**WHAT TO WORK ON**
Some of the lines below need repeating. Reproduce exactly those between the lines holding "#[export] Instance later_preorder" and "destruct (updateWhitelist env", inclusive.

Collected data
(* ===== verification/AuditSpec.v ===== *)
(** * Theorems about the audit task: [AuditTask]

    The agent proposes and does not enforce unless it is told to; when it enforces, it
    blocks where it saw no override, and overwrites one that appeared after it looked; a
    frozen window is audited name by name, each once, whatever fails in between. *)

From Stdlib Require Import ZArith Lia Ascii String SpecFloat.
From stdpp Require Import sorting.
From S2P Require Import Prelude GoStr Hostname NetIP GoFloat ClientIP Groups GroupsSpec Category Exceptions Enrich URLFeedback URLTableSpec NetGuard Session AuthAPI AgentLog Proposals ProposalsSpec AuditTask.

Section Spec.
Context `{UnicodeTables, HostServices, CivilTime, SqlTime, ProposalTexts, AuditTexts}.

...

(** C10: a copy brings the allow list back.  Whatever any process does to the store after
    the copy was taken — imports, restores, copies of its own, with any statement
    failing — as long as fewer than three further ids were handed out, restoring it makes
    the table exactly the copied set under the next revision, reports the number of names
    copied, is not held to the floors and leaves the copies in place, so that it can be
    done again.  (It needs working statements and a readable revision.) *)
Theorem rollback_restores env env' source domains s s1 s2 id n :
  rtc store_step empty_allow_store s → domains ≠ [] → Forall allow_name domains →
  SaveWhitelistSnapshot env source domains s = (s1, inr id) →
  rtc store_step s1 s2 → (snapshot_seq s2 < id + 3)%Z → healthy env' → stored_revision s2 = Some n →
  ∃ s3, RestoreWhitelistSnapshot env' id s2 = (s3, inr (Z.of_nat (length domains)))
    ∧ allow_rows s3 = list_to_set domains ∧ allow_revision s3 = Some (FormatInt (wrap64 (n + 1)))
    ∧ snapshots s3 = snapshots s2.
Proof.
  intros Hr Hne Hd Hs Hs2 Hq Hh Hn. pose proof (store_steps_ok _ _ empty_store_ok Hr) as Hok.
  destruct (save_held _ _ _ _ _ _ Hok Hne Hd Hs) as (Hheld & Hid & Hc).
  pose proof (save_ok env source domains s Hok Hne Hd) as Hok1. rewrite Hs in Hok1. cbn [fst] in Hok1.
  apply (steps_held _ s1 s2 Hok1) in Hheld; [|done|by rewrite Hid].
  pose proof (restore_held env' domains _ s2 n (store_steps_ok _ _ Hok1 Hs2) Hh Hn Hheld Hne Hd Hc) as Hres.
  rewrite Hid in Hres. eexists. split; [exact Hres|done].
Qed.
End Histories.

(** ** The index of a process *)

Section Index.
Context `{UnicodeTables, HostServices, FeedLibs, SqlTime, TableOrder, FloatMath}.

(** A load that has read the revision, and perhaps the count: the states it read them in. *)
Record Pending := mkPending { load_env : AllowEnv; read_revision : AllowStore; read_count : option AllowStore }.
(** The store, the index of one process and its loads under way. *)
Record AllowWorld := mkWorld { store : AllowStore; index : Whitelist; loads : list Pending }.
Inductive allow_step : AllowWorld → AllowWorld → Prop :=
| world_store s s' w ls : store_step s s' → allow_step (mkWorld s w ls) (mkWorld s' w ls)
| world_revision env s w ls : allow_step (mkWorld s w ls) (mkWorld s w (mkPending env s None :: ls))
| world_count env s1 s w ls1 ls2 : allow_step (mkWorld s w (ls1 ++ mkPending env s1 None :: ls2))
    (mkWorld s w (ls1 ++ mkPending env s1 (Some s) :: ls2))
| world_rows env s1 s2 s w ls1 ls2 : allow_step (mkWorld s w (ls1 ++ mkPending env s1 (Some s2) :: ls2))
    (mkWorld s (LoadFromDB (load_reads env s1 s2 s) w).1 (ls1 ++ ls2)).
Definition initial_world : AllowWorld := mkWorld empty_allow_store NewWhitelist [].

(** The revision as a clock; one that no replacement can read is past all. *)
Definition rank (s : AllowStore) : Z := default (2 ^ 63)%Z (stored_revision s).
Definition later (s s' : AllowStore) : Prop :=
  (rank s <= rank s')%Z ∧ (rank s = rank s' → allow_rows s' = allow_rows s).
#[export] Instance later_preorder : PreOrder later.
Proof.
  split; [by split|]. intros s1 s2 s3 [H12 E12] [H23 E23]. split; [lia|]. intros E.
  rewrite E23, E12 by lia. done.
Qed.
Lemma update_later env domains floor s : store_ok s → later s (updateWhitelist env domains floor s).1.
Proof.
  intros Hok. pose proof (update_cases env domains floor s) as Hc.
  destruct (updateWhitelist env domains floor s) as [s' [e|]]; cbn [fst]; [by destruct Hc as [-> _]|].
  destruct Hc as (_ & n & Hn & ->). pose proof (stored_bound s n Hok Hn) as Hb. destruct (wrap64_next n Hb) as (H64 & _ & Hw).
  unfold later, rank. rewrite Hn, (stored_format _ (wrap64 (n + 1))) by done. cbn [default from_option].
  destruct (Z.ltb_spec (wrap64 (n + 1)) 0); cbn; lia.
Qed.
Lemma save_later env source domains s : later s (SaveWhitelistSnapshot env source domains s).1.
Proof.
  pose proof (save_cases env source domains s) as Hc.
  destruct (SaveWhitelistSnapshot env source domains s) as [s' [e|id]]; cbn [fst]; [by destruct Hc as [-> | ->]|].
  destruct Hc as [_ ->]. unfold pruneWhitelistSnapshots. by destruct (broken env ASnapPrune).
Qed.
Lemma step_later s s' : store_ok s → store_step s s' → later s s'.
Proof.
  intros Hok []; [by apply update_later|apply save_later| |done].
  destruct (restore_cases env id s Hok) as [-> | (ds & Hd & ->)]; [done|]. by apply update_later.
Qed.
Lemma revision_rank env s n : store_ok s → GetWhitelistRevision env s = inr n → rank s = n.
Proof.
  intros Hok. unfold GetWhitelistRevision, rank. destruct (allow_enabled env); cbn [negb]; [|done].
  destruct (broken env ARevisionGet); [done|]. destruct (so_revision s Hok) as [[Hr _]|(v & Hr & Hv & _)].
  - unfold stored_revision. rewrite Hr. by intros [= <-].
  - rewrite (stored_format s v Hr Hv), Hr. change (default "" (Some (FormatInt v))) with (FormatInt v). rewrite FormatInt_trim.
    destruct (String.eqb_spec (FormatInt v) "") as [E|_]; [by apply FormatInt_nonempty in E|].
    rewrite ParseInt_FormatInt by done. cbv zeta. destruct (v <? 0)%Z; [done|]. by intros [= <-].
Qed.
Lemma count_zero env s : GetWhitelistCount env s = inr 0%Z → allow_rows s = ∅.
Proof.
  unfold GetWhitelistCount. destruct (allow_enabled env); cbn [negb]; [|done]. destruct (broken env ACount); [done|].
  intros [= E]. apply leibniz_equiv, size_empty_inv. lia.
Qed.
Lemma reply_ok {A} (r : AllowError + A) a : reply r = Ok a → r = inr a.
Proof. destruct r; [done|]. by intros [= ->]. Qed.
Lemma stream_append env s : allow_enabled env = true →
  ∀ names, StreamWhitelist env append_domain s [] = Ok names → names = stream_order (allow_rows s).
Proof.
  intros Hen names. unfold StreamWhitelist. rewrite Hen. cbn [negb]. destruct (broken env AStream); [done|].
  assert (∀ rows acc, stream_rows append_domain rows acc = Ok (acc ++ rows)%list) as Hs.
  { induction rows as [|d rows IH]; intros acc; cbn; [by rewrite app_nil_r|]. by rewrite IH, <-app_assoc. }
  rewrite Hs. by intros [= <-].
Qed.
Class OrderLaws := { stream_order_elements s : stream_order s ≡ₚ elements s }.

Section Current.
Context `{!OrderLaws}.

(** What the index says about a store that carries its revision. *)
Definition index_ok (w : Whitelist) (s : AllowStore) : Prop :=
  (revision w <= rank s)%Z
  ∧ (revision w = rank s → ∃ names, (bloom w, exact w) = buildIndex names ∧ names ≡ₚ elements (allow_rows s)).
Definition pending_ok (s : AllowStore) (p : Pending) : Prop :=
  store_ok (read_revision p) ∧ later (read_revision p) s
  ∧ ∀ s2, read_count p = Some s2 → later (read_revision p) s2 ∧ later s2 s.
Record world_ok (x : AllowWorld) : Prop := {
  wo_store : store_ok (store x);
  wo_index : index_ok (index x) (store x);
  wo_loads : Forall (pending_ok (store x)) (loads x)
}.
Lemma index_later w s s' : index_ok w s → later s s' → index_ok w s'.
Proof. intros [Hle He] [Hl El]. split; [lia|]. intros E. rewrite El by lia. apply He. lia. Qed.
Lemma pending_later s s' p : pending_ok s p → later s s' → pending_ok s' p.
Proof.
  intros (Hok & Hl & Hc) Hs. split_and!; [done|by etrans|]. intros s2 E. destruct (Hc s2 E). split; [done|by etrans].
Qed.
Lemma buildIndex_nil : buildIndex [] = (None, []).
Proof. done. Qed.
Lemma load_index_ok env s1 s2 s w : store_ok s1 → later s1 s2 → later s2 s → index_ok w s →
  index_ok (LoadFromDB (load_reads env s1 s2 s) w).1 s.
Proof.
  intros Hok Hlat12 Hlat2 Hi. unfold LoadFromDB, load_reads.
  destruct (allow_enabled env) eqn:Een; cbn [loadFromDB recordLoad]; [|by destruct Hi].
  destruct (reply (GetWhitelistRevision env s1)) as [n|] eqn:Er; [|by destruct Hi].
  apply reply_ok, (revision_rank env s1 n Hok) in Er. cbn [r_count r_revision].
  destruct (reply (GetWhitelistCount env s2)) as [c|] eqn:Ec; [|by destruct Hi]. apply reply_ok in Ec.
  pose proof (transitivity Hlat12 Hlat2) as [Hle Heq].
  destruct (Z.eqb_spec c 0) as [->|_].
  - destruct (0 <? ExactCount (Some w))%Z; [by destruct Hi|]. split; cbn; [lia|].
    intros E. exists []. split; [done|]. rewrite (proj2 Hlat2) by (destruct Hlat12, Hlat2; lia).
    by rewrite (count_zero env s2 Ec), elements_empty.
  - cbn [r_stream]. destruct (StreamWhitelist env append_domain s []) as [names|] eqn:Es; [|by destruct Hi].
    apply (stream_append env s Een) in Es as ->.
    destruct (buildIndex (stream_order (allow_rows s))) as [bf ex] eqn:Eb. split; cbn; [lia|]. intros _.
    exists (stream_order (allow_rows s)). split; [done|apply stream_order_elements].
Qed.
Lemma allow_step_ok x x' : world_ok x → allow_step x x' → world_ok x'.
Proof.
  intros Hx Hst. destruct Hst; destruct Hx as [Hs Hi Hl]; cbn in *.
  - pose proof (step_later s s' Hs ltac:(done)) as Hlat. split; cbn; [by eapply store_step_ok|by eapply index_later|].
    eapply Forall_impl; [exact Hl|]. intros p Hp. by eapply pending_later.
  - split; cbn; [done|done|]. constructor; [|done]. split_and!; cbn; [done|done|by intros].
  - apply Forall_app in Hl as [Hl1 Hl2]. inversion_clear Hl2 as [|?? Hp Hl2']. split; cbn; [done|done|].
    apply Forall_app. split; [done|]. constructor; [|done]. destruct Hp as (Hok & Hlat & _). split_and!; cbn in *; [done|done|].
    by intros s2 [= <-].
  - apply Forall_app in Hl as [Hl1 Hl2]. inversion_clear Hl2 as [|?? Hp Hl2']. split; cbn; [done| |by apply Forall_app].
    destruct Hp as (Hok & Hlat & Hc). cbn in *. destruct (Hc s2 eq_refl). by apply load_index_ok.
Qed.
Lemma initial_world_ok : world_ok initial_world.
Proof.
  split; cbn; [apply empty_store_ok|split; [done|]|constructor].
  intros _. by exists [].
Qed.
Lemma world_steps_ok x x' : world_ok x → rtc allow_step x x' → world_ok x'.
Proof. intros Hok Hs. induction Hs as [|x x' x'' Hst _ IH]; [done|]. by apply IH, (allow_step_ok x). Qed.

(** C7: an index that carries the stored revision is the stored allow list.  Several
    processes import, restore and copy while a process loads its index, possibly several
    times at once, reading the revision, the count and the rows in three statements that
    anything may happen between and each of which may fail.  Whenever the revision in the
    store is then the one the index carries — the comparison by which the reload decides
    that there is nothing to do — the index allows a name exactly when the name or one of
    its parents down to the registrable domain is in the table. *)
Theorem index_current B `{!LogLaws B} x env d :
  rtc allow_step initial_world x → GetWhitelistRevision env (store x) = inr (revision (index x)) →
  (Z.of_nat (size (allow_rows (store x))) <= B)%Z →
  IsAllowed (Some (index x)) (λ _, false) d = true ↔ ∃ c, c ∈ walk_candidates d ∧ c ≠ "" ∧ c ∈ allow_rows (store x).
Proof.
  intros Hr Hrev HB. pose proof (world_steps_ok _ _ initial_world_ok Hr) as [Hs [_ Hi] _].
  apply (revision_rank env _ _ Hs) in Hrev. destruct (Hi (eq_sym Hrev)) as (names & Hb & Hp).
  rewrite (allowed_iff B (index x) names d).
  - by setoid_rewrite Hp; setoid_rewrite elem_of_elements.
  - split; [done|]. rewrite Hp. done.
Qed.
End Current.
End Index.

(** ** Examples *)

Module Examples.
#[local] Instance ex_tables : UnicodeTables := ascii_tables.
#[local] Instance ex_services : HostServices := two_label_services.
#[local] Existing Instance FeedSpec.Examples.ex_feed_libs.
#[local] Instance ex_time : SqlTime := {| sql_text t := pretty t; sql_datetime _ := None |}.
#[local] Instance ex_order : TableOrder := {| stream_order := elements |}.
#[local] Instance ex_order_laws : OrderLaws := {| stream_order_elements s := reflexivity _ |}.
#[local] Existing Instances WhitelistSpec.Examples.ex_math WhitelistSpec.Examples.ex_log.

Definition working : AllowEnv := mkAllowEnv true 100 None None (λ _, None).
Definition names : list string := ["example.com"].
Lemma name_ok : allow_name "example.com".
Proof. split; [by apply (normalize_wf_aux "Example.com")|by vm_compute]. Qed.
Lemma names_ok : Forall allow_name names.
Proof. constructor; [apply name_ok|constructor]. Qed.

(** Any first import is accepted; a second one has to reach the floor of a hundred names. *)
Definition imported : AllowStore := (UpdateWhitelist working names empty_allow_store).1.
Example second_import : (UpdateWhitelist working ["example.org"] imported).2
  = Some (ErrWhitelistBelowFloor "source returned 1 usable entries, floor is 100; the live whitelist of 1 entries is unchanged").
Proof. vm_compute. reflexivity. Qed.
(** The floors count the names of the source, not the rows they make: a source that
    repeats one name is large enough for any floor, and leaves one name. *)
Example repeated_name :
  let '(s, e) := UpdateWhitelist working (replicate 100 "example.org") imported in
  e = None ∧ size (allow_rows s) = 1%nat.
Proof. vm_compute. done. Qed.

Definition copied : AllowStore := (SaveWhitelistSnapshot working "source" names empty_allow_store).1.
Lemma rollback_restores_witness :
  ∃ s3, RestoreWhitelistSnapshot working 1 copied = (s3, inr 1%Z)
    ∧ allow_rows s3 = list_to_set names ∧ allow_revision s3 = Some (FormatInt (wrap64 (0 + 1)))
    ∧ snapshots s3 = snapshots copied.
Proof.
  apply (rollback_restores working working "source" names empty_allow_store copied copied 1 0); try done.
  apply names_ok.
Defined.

---

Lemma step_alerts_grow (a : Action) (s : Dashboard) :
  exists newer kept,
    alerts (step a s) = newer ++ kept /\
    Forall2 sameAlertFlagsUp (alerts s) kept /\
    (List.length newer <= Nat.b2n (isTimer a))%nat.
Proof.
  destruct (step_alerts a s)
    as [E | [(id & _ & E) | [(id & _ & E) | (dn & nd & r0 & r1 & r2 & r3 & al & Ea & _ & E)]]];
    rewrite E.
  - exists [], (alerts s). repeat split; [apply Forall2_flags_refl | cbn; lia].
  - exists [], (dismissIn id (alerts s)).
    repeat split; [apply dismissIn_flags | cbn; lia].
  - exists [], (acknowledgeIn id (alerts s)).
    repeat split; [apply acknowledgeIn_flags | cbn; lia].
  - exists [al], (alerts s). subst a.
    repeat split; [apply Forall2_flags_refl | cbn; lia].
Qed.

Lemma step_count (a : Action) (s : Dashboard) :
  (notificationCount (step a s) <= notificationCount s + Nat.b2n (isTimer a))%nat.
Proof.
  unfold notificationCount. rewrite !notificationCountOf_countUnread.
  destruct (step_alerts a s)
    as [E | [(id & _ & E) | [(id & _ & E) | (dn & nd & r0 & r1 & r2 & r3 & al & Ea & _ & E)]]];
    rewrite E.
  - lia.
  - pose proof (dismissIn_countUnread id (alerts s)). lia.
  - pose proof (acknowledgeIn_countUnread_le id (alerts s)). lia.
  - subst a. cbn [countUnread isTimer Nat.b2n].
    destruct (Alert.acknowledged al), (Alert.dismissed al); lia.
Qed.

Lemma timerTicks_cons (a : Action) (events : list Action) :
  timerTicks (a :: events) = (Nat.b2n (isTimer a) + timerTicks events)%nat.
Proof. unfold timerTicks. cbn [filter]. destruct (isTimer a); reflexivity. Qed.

**ANSWER**
#[export] Instance later_preorder : PreOrder later.
Proof.
  split; [by split|]. intros s1 s2 s3 [H12 E12] [H23 E23]. split; [lia|]. intros E.
  rewrite E23, E12 by lia. done.
Qed.
Lemma update_later env domains floor s : store_ok s → later s (updateWhitelist env domains floor s).1.
Proof.
  intros Hok. pose proof (update_cases env domains floor s) as Hc.
  destruct (updateWhitelist env domains floor s) as [s' [e|]]; cbn [fst]; [by destruct Hc as [-> _]|].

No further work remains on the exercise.